Entrepreneurial ecosystem keeps building but trick is to get it to a tipping point
If you build it, will they come?
Wake up and good morning. News of Tampa Bay start-up activity and the efforts to support entrepreneurs is gathering steam even as eyes remain focused on the potential of the planned First WaVE Venture Center as a one-stop shop for business start-ups coming soon to the Beer Can building (Rivergate Tower) in downtown Tampa. Here's a sampling:
* The Greater Tampa Chamber of Commerce just launched a Startup Scholars Program aimed at choosing three entrepreneurs and assisting them with mentors and assistance in finding seed capital and providing guidance in sales growth. The chamber will help assess any gaps in a start-up plan, offer a chamber membership to enourage access to events and networking opportunities, provide a mentor selected by the chamber's business innovation subcommittee, plus "recognition" of being chosen as a startup scholar. Hey, anything that keeps some momentum going in building the area's so-called "entrepreneurial ecosystem" is good news. Let's hope this new program talks to the other projects already in the works, including the coming First WaVE Venture Center. Read more about the chamber program.
* One of the original six start-ups that made it through the Gazelle Lab business accelerator program at the University of South Florida St. Petersburg is making recent progress. We knew it then under the name AutoIQ, a business designed to help drivers connect wirelessly with automotive services. It's changed its named since then to Carvoyant and now we learn it's just received venture capital funding from a Massachusetts "seed stage" investor called Stage 1 Ventures. Entrepreneur-in-charge Bret Tobey (photo, left) is Carvoyant CEO (read his blog here). Read more about the funding here. (Tobey photo, James Borchuck, Tampa Bay Times.)

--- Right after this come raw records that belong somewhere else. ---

Lemma sent_step w w' g : Inv w -> sent w g -> step w w' -> sent w' g.
Proof.
  intros HI Hs Hst. destruct Hst; try exact Hs;
    try match goal with Ha : w_att w !! _ = Some ?a |- _ =>
      eapply (sent_with w _ _ _ _ _ Hs Ha); [reflexivity|];
      unfold connect_cancel, connect_failed, connect_ready, guard_drain, hook_wake, close_start; cbn; intros Hc end.
  all: try (rewrite ?Hc; repeat case_match; done).
  - destruct Hs as (b & Hb & Hbs). unfold sent. cbn.
    match goal with E : claim _ _ _ = _ |- _ => unfold claim in E; destruct (_ !! id); [done|injection E as <- <-] end.
    exists b. rewrite lookup_insert_ne; [done|]. pose proof (i_gens w HI _ _ Hb). lia.
  - by apply sent_cancel_own.
  - by apply sent_cancel_own.
  - match goal with E : promote _ _ _ = _ |- _ => unfold promote in E; cbn in E end.
    destruct (rg_sessions (w_reg w) !! at_id a) as [[t y| |]|] eqn:E; try done.
    destruct (Z.eqb_spec y g0) as [->|]; [|done].
    destruct (i_entry w HI _ _ E) as (b & Hb & _ & Hbc). congruence.
  - by apply sent_close.
  - unfold release_request. by destruct (release_take _ _ _) as [r []].
  - unfold generation_request. by destruct (generation_take _ _) as [r []].
Qed.

(** What can still come, before the counter of generations wraps around. *)
Definition later : World S D -> World S D -> Prop := rtc (fun w w' => step w w' /\ rg_next (w_reg w') <> 0).

Lemma sent_later w w' g : Inv w -> later w w' -> sent w g -> sent w' g.
Proof.
  intros HI Hl. induction Hl as [|w1 w2 w3 [Hs Hn] _ IH]; [done|]. intros Hg.
  apply IH; [by eapply registry_inv_step|by eapply sent_step].
Qed.


(** C14: what a connect answers.  A connect to which a Disconnect was sent
    never answers with its lease, whatever comes later.  One that
    answers with an error, or whose caller left, has no entry and leaves no
    running session.  The error is the one its connector answered with, or it
    names the Disconnect, and then one was sent; a connect whose session was
    made, or whose connector gave no error, always names it.  And once
    everything under way is over no name is left connecting. *)
Theorem connect_outcome now records io (d : D) w :
  run now records io d w ->
  (forall g a, w_att w !! g = Some a ->
     (at_cancel a = CcSent -> forall w' a', later w w' -> w_att w' !! g = Some a' -> at_open a' <> OOk) /\
     (at_open a = OGone \/ (exists e, at_open a = OErr e) ->
        at_thread a <> SUp /\ ~ live_at w (at_id a) g /\
        forall t, rg_sessions (w_reg w) !! at_id a <> Some (Connecting t g)) /\
     (forall e, at_open a = OErr e ->
        (at_thread a = SNone /\ at_answer a = Some e) \/
        (at_cancel a = CcSent /\ e = cancelled_by CancelDisconnect))) /\
  (settled w -> forall id t g, rg_sessions (w_reg w) !! id <> Some (Connecting t g)).
Proof.
  intros Hrun. pose proof (run_inv _ _ _ _ _ Hrun) as HI. split.
  - intros g a Ha. pose proof (i_att w HI g a Ha) as (Hop & _). unfold opener_ok in Hop. split_and!.
    + intros Hc w' a' Hl Ha' Ho'. destruct (sent_later w w' g HI Hl) as (b & Hb & Hs); [by exists a|].
      assert (b = a') as -> by congruence.
      assert (HI' : Inv w') by (clear -HI Hl; induction Hl as [|x y z [Hs Hn] _ IH]; eauto using registry_inv_step).
      destruct (i_att w' HI' g a' Ha') as (Hop' & _). unfold opener_ok in Hop'. rewrite Ho' in Hop'.
      destruct Hop'. congruence.
    + intros Ho.
      assert (Hf : at_thread a <> SUp /\ at_cancel a <> CcOpen /\ at_open a <> OOk).
      { destruct Ho as [Ho|[e Ho]]; rewrite Ho in Hop |- *; intuition congruence. }
      destruct Hf as (Ht & Hc & Hno). split_and!; [done| |].
      * intros (l & Hl & Hg). destruct (i_entry w HI _ _ Hl) as (b & Hb & _ & Hbo & _).
        rewrite Hg in Hb. congruence.
      * intros t Hl. destruct (i_entry w HI _ _ Hl) as (b & Hb & _ & Hbc). congruence.
    + intros e Ho. rewrite Ho in Hop. pose proof (run_told _ _ _ _ _ Hrun g a Ha) as Ht. cbn in Ht.
      unfold told in Ht. by rewrite Ho in Ht.
  - intros (Hs & _) id t g Hl. destruct (i_entry w HI _ _ Hl) as (a & Ha & _ & Hc).
    pose proof (i_att w HI g a Ha) as (Hop & _). unfold opener_ok in Hop.
    specialize (Hs g a Ha). unfold att_settled in Hs. rewrite !andb_true_iff in Hs.
    destruct Hs as [[[_ Ho] _] _]. destruct (at_open a); intuition congruence.
Qed.
(** *** Everything under way can come to its end *)

Definition rank a : nat :=
  (match at_task a with CtDone => 0 | _ => 1 end +
   match at_open a with
   | OWaiting => 40 | ODropping | OFailing _ => 35 | OHave => 30 | ORecorded => 20
   | ORefused => 15 | OUnrecorded => 10 | OClosing => 5 | OOk | OErr _ | OGone => 0
   end +
   match at_thread a with SClosing => 1 | _ => 0 end +
   match at_hook a with HWatch => 3 | HWoken => 2 | HLease => 1 | _ => 0 end)%nat.

Definition closer_rank k : nat :=
  match kl_phase k with KStart => 30 | KRecord _ => 20 | KStop => 10 | KAwait => 5 end.

Definition total (m : gmap Z (Attempt S)) : nat := map_fold (fun _ a n => rank a + n)%nat 0%nat m.

Definition measure w : nat :=
  (total (w_att w) + list_sum (map closer_rank (w_closers w)) + length (w_orphans w))%nat.

Lemma total_insert (m : gmap Z (Attempt S)) g a a' :
  m !! g = Some a -> (total (<[g := a']> m) + rank a = total m + rank a')%nat.
Proof.
  intros Ha. unfold total.
  rewrite (map_fold_delete_L _ _ g a m), (map_fold_delete_L _ _ g a' (<[g:=a']> m));
    [|intros; lia|by rewrite lookup_insert_eq|intros; lia|done].
  rewrite delete_insert_eq. lia.
Qed.

(** What the end of the work under way leaves as it is: no connect starts,
    and every registered session stays registered. *)
Definition keeps w w' : Prop :=
  rg_next (w_reg w') = rg_next (w_reg w) /\
  dom (w_att w') = dom (w_att w) /\
  forall id g, live_at w id g -> live_at w' id g.

Lemma keeps_refl w : keeps w w.
Proof. by split_and!. Qed.

Lemma keeps_trans w1 w2 w3 : keeps w1 w2 -> keeps w2 w3 -> keeps w1 w3.
Proof. intros (? & ? & ?) (? & ? & ?). split_and!; [congruence|congruence|auto]. Qed.

(** A step of attempt [g]: it lowers the rank and keeps the rest. *)
Definition att_move w g a w' : Prop :=
  exists a', step w w' /\ w_att w' = <[g := a']> (w_att w) /\ (rank a' < rank a)%nat /\
    w_closers w' = w_closers w /\ w_orphans w' = w_orphans w /\
    rg_next (w_reg w') = rg_next (w_reg w) /\ forall id x, live_at w id x -> live_at w' id x.

Lemma att_move_with w g a a' :
  step w (with_att g a' w) -> (rank a' < rank a)%nat -> att_move w g a (with_att g a' w).
Proof. intros Hs Hr. by exists a'. Qed.

Lemma att_move_book w g a a' (b : Book D) :
  step w (with_att g a' (with_book b w)) -> (rank a' < rank a)%nat ->
  att_move w g a (with_att g a' (with_book b w)).
Proof. intros Hs Hr. by exists a'. Qed.

Lemma cancel_own_move w g a o :
  step w (cancel_own g a o w) -> (rank (set_open o a) < rank a)%nat ->
  att_move w g a (cancel_own g a o w).
Proof.
  intros Hs Hr. unfold cancel_own, cancel_connecting in *. cbn in *.
  destruct (rg_sessions (w_reg w) !! at_id a) as [[t x| |]|] eqn:E; try by (eexists; split_and!).
  destruct (x =? g); [|by (eexists; split_and!)].
  eexists. split_and!; try done. intros id y (l & Hl & Hg). exists l. split; [|done]. cbn.
  destruct (decide (id = at_id a)) as [->|]; [congruence|]. by rewrite lookup_delete_ne.
Qed.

* The challenge of finding investors in area start-ups was raised at an 83 Degrees Wednesday evening event held at downtown Tampa's CAMLS building featuring Tampa Mayor Bob Buckhorn (photo, right) and others. Buckhorn reminded the audience that there may be plenty or rich people willing to invest in businesses in the Tampa Bay area. But they tend to be older investors much more comfortable putting their money into real estate projects and old school (my word) opportunities rather than technology start-ups they do not really understand. That's the big trick here, isn't it? It's been pointed out that there's really a thin core of senior statesmen serial entrepreneurs with the success, wealth and track record to step up and help the best ideas in area start-ups. Some of those names include Tom Wallace, now of Red Vector in Tampa, who has personally invested in a Gazelle Lab start-up, Clay Biddinger now of Kenyon Energy and John West who sold his System One tech staffing business to Monster.com and is now focused on building his business called Hire Velocity and its more recent parent company Hire Partners.
The point? Building a start-up culture with even the slightest feel of Silicon Valley requires more start-ups, more failures, more successes and another generation or two of serial entrepreneurs here to invest locally in new businesses. That must be encouraged but it will also take patience and a discipline (historically not one of Tampa Bay's or Florida's strengths) to stay the course.